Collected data
↓↓↓

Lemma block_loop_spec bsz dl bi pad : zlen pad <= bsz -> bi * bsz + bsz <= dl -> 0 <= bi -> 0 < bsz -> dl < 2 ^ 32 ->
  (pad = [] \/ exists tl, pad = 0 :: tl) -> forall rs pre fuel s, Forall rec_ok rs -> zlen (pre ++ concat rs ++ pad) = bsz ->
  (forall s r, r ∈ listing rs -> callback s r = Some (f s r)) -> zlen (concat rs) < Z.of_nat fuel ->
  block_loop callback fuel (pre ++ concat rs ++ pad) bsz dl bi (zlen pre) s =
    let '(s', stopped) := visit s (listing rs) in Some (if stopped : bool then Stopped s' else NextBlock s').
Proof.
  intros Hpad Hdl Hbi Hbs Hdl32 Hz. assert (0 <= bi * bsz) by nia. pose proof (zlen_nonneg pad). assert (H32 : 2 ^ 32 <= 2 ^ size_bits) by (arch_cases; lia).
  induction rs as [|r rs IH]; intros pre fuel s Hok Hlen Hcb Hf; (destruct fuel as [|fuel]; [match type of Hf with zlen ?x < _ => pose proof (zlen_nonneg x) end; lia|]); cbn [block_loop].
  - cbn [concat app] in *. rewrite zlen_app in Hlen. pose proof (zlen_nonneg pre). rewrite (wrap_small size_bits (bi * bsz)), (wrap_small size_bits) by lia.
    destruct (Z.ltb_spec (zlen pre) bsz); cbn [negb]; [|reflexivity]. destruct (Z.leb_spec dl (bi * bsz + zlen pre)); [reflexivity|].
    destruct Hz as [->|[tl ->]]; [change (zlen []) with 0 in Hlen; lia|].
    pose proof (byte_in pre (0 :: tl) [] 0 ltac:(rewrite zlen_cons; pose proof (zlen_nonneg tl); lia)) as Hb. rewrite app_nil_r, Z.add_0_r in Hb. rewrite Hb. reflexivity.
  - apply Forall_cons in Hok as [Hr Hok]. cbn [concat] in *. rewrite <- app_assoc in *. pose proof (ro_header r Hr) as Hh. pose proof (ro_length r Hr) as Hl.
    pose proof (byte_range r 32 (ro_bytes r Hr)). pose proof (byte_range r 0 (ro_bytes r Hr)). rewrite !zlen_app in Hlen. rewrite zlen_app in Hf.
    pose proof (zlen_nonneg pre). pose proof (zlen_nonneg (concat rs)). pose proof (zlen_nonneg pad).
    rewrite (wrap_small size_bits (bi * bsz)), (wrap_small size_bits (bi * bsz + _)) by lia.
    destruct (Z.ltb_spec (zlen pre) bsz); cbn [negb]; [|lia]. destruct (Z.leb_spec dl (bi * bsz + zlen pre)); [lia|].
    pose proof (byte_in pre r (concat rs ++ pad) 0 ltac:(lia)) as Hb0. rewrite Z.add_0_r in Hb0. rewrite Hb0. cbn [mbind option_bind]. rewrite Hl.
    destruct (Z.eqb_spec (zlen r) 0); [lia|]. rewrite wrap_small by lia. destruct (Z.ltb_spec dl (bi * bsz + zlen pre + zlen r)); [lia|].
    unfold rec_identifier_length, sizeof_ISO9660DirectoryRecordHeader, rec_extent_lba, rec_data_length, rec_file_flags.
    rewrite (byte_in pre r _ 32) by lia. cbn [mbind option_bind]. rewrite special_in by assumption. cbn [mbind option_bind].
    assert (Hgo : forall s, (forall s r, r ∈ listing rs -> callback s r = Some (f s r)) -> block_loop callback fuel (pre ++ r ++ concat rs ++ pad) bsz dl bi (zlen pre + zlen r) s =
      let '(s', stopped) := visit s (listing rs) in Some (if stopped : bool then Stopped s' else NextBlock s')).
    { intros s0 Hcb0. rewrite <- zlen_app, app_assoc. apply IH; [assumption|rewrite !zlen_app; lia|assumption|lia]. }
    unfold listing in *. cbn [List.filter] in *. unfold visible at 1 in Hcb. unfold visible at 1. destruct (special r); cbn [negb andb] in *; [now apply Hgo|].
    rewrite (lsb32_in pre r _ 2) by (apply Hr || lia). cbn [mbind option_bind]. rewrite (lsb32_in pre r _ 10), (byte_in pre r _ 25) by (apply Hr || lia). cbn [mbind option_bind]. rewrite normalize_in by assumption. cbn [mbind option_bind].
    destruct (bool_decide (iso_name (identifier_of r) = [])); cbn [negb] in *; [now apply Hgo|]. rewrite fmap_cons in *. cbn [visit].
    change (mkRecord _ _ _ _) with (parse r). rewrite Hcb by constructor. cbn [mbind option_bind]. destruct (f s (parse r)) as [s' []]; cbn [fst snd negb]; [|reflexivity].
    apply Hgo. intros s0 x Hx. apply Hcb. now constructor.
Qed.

↑↑↑

→ Exercise description
Each line in the data where the string "change" occurs should be identified and copied.

→ Solution
    destruct Hz as [->|[tl ->]]; [change (zlen []) with 0 in Hlen; lia|].
    change (mkRecord _ _ _ _) with (parse r). rewrite Hcb by constructor. cbn [mbind option_bind]. destruct (f s (parse r)) as [s' []]; cbn [fst snd negb]; [|reflexivity].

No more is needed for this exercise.